● Exercise
Among the entries, find the lines with the string "List" and copy them.

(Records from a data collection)
----
(** The generator returns a table: the parsed dates in the [Time] column,
    in strictly ascending order, one row per date, and the forty horizon
    columns after it. *)
Lemma load_sample_data_table (st : rng_state) :
  exists df,
    fst (load_sample_data seed normal sin st) = Ok df
    /\ column df "Time" = Ok (map cell_of_time (map Some sample_dates))
    /\ columns df = sample_columns
    /\ List.length (rows df) = List.length sample_dates.
Proof.
  unfold load_sample_data.
  destruct (horizon_series_shape (List.length sample_quarters) (range 1 41) (seed 42))
    as [Hlen Hlab].
  destruct (horizon_series normal sin (List.length sample_quarters) (range 1 41) (seed 42))
    as [series st'].
  cbn [fst snd] in *.
  rewrite from_columns_ok
    by (eapply Forall_impl; [| exact Hlen]; intros kv ->; symmetry; apply length_map).
  cbn [bind].
  set (df0 := mkDataFrame _ _).
  assert (Htime : column df0 "Time" = Ok (map Str sample_quarters)).
  { unfold column, df0; cbn [columns rows index_of String.eqb Ascii.eqb Bool.eqb].
    rewrite map_map; cbn [nth].
    rewrite map_nth_seq; reflexivity. }
  rewrite Htime; cbn [bind].
  rewrite (for_each_to_datetime_dmY _ _ sample_dates_parsed); cbn [bind].
  destruct (column_set_column df0 "Time" (map Stamp sample_dates) 0) as [df [Hset [Hcol [Hcols Hrows]]]].
  - reflexivity.
  - unfold df0; cbn [rows]; rewrite !length_map, length_seq.
    pose proof (for_each_length _ _ _ sample_dates_parsed) as Hl; exact Hl.
  - unfold df0; cbn [rows].
    apply Forall_forall; intros row Hrow.
    apply in_map_iff in Hrow as [i [<- _]]; simpl; lia.
  - exists df; rewrite Hset; repeat split.
    + rewrite Hcol, map_map; reflexivity.
    + rewrite Hcols; unfold df0, sample_columns; cbn [columns]; rewrite Hlab; reflexivity.
    + rewrite Hrows; unfold df0; cbn [rows]; rewrite !length_map, length_seq.
      symmetry; apply (for_each_length _ _ _ sample_dates_parsed).
Qed.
----
● Your solution
    /\ List.length (rows df) = List.length sample_dates.
  destruct (horizon_series_shape (List.length sample_quarters) (range 1 41) (seed 42))
  destruct (horizon_series normal sin (List.length sample_quarters) (range 1 41) (seed 42))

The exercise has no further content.